## PROBLEM STATEMENT
First find the line with "if negb (cx =? 0) then" in the entries below, then set down exactly every line through the line with "(Z.lor SYSMODE_PREFIX_REPE SYSMODE_PREFIX_REPNE)));;", that line included.

(Collected data)
Definition x86emuOp_xor_word_RM_R (op1 : Z) : Op unit :=
  modrm <- run fetch_decode_modrm;;
  let '(md, rh, rl) := modrm in
  (match md with
   | 0 =>
       m <- run (get mode);;
       if nz (Z.land m SYSMODE_PREFIX_DATA) then
         destoffset <- run (decode_rm00_address rl);;
         destval <- run (fetch_data_long destoffset);;
         srcreg <- run (decode_rm_long_register rh);;
         src <- rd_32 srcreg;;
         destval <- flags (xor_long destval src);;
         run (store_data_long destoffset destval)
       else
         destoffset <- run (decode_rm00_address rl);;
         destval <- run (fetch_data_word destoffset);;
         srcreg <- run (decode_rm_word_register rh);;
         src <- rd_16 srcreg;;
         destval <- flags (xor_word destval src);;
         run (store_data_word destoffset destval)
   | 1 =>
       m <- run (get mode);;
       if nz (Z.land m SYSMODE_PREFIX_DATA) then
         destoffset <- run (decode_rm01_address rl);;
         destval <- run (fetch_data_long destoffset);;
         srcreg <- run (decode_rm_long_register rh);;
         src <- rd_32 srcreg;;
         destval <- flags (xor_long destval src);;
         run (store_data_long destoffset destval)
       else
         destoffset <- run (decode_rm01_address rl);;
         destval <- run (fetch_data_word destoffset);;
         srcreg <- run (decode_rm_word_register rh);;
         src <- rd_16 srcreg;;
         destval <- flags (xor_word destval src);;
         run (store_data_word destoffset destval)
   | 2 =>
       m <- run (get mode);;
       if nz (Z.land m SYSMODE_PREFIX_DATA) then
         destoffset <- run (decode_rm10_address rl);;
         destval <- run (fetch_data_long destoffset);;
         srcreg <- run (decode_rm_long_register rh);;
         src <- rd_32 srcreg;;
         destval <- flags (xor_long destval src);;
         run (store_data_long destoffset destval)
       else
         destoffset <- run (decode_rm10_address rl);;
         destval <- run (fetch_data_word destoffset);;
         srcreg <- run (decode_rm_word_register rh);;
         src <- rd_16 srcreg;;
         destval <- flags (xor_word destval src);;
         run (store_data_word destoffset destval)
   | 3 =>
       m <- run (get mode);;
       if nz (Z.land m SYSMODE_PREFIX_DATA) then
         destreg <- run (decode_rm_long_register rl);;
         srcreg <- run (decode_rm_long_register rh);;
         dst <- rd_32 destreg;;
         src <- rd_32 srcreg;;
         l <- flags (xor_long dst src);;
         wr_32 destreg l
       else
         destreg <- run (decode_rm_word_register rl);;
         srcreg <- run (decode_rm_word_register rh);;
         dst <- rd_16 destreg;;
         src <- rd_16 srcreg;;
         w <- flags (xor_word dst src);;
         wr_16 destreg w
   | _ => eret tt
   end);;
  run DECODE_CLEAR_SEGOVR.
Definition x86emuOp_stos_byte (op1 : Z) : Op unit :=
  df_ <- flags (ACCESS_FLAG F_DF);;
  inc <- (if df_ then eret (- 1) else eret 1);;
  m <- run (get mode);;
  (if nz (Z.land m (Z.lor SYSMODE_PREFIX_REPE SYSMODE_PREFIX_REPNE)) then
     cx <- run (x_reg rC);;
     loop (S (Z.to_nat cx)) (fun _ =>
       cx <- run (x_reg rC);;
       if negb (cx =? 0) then
         es <- run (s_reg ES);;
         di <- run (x_reg rDI);;
         al <- run (l_reg rA);;
         run (store_data_byte_abs es di al);;
         cx <- run (x_reg rC);;
         run (set_x rC (cx - 1));;
         di <- run (x_reg rDI);;
         run (set_x rDI (di + inc));;
         eret (false, tt)
       else eret (true, tt)) tt;;
     run (set_mode (fun m => Z.ldiff m (Z.lor SYSMODE_PREFIX_REPE SYSMODE_PREFIX_REPNE)))
   else
     es <- run (s_reg ES);;
     di <- run (x_reg rDI);;
     al <- run (l_reg rA);;
     run (store_data_byte_abs es di al);;
     di <- run (x_reg rDI);;
     run (set_x rDI (di + inc)));;
  run DECODE_CLEAR_SEGOVR.

Definition x86emuOp_stos_word (op1 : Z) : Op unit :=
  m <- run (get mode);;
  inc <- (if nz (Z.land m SYSMODE_PREFIX_DATA) then
     df_ <- flags (ACCESS_FLAG F_DF);;
     if df_ then eret (- 4) else eret 4
   else
     df_ <- flags (ACCESS_FLAG F_DF);;
     if df_ then eret (- 2) else eret 2);;
  let count := 1 in
  m <- run (get mode);;
  count <- (if nz (Z.land m (Z.lor SYSMODE_PREFIX_REPE SYSMODE_PREFIX_REPNE)) then
     count <- run (x_reg rC);;
     run (set_x rC 0);;
     run (set_mode (fun m => Z.ldiff m (Z.lor SYSMODE_PREFIX_REPE SYSMODE_PREFIX_REPNE)));;
     eret count
   else eret count);;
  count <- loop (S (Z.to_nat count)) (fun count =>
    if negb (count =? 0) then
      let count := u32 (count - 1) in
      m <- run (get mode);;
      (if nz (Z.land m SYSMODE_PREFIX_DATA) then
         es <- run (s_reg ES);;
         di <- run (x_reg rDI);;
         eax <- run (e_reg rA);;
         run (store_data_long_abs es di eax)
       else
         es <- run (s_reg ES);;
         di <- run (x_reg rDI);;
         ax <- run (x_reg rA);;
         run (store_data_word_abs es di ax));;
      di <- run (x_reg rDI);;
      run (set_x rDI (di + inc));;
      eret (false, count)
    else eret (true, count)) count;;
  run DECODE_CLEAR_SEGOVR.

## PROBLEM SOLUTION
       if negb (cx =? 0) then
         es <- run (s_reg ES);;
         di <- run (x_reg rDI);;
         al <- run (l_reg rA);;
         run (store_data_byte_abs es di al);;
         cx <- run (x_reg rC);;
         run (set_x rC (cx - 1));;
         di <- run (x_reg rDI);;
         run (set_x rDI (di + inc));;
         eret (false, tt)
       else eret (true, tt)) tt;;
     run (set_mode (fun m => Z.ldiff m (Z.lor SYSMODE_PREFIX_REPE SYSMODE_PREFIX_REPNE)))
   else
     es <- run (s_reg ES);;
     di <- run (x_reg rDI);;
     al <- run (l_reg rA);;
     run (store_data_byte_abs es di al);;
     di <- run (x_reg rDI);;
     run (set_x rDI (di + inc)));;
  run DECODE_CLEAR_SEGOVR.

Definition x86emuOp_stos_word (op1 : Z) : Op unit :=
  m <- run (get mode);;
  inc <- (if nz (Z.land m SYSMODE_PREFIX_DATA) then
     df_ <- flags (ACCESS_FLAG F_DF);;
     if df_ then eret (- 4) else eret 4
   else
     df_ <- flags (ACCESS_FLAG F_DF);;
     if df_ then eret (- 2) else eret 2);;
  let count := 1 in
  m <- run (get mode);;
  count <- (if nz (Z.land m (Z.lor SYSMODE_PREFIX_REPE SYSMODE_PREFIX_REPNE)) then
     count <- run (x_reg rC);;
     run (set_x rC 0);;
     run (set_mode (fun m => Z.ldiff m (Z.lor SYSMODE_PREFIX_REPE SYSMODE_PREFIX_REPNE)));;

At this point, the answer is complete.